Work to complete
Go through the entries below and count the lines holding the word "mustClear". Reply with only the number, please.

[Dataset Boundary: Start]

Lemma Unlock_keeps_orphans_out s ths i th p err s' :
  inv (System s ths) → ths !! i = Some th → th_phase th = Holding p ∨ (∃ hit, th_phase th = Waiting p hit) →
  p ∈ locked s → (∀ j thj, ths !! j = Some thj → th_run thj = th_run th → j = i) →
  Unlock disableStickyExecution p err s = (Ret tt, s') → inv (System s' (delete i ths)).
Proof.
  intros Hinv Hi Hph Hp Hone Hun. apply (inv_delete _ _ i) in Hinv as Hinv'.
  assert (Hok : slot_run <$> slots s !! p = Some (th_run th) ∧
    (cache_find (wcache s) (th_run th) = None ∨ cache_find (wcache s) (th_run th) = Some p)).
  { pose proof (inv_thread _ Hinv i th Hi) as H. unfold thread_ok in H.
    destruct Hph as [E|[hit E]]; by rewrite E in H. }
  destruct Hok as [Hrun Hfind].
  assert (Hno : ∀ j thj, delete i ths !! j = Some thj → th_phase thj ≠ Holding p).
  { intros j thj [Hne Hj]%lookup_delete_Some Hph'. apply Hne. symmetry. apply (Hone j thj Hj).
    pose proof (inv_thread _ Hinv j thj Hj) as H. unfold thread_ok in H. rewrite Hph' in H.
    destruct H as [H _]. simpl in H. congruence. }
  unfold Unlock in Hun. run_in Hun.
  destruct (slots s !! p) as [sl|] eqn:Hsl; [|done]. simpl in Hrun. injection Hrun as Hrun.
  pose proof (inv_cache _ Hinv) as Hc. simpl in Hc. rewrite (exist_law _ _ Hc), Hrun in Hun.
  destruct Hfind as [Hfind|Hfind]; rewrite Hfind in Hun; simpl in Hun.
  - assert (Hcl : on_ctx p clearState s =
      (Ret tt, snd (on_ctx p clearState s))) by (unfold on_ctx; by rewrite Hsl).
    assert (E : s' = set_locked (locked s ∖ {[p]}) (snd (on_ctx p clearState s))).
    { destruct (on_ctx_frame s p clearState) as (_ & <- & _).
      destruct (mustClear _ _ _); rewrite Hcl in Hun; by injection Hun as <-. }
    subst s'. destruct (on_ctx_frame s p clearState) as (_ & <- & _).
    apply inv_release; [|intros sl' Hsl' Hlive; exfalso|done].
    + apply inv_on_ctx; [done|]. right. apply not_live_clearState.
    + revert Hsl' Hlive. unfold on_ctx. rewrite Hsl. simpl.
      rewrite list_lookup_insert_eq by (by eapply lookup_lt_Some). intros [= <-].
      apply not_live_clearState.
  - destruct (mustClear _ _ _); [|injection Hun as <-; apply inv_release; [done| |done]].
    + unfold removeWorkflowContext, on_cache in Hun.
      destruct (delete_law (th_run th) _ Hc) as (c' & Hdel & Hok' & Hrm & Hview).
      rewrite Hdel in Hun. injection Hun as <-. rewrite Hfind in Hrm. simpl in Hrm.
      apply (inv_release (Worker (slots s) c' (locked s) (evicted s))); [| |done].
      * apply (inv_cache_change s _ c' [p]); [done..| |].
        -- intros k q Hq. rewrite Hview in Hq. case_decide; [done|by left].
        -- intros k q Hq. rewrite Hview. case_decide; [subst; right; set_solver|by left].
      * intros sl' _ _. right. exists (length (cache_removed (wcache s))). simpl. rewrite Hrm.
        split; [by rewrite list_lookup_middle|]. intros Hj%(inv_evicted _ Hinv). simpl in Hj. lia.
    + intros sl' Hsl' _. left. simplify_eq. by rewrite Hrun.
Qed.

[Dataset Boundary: End]

Completed task
2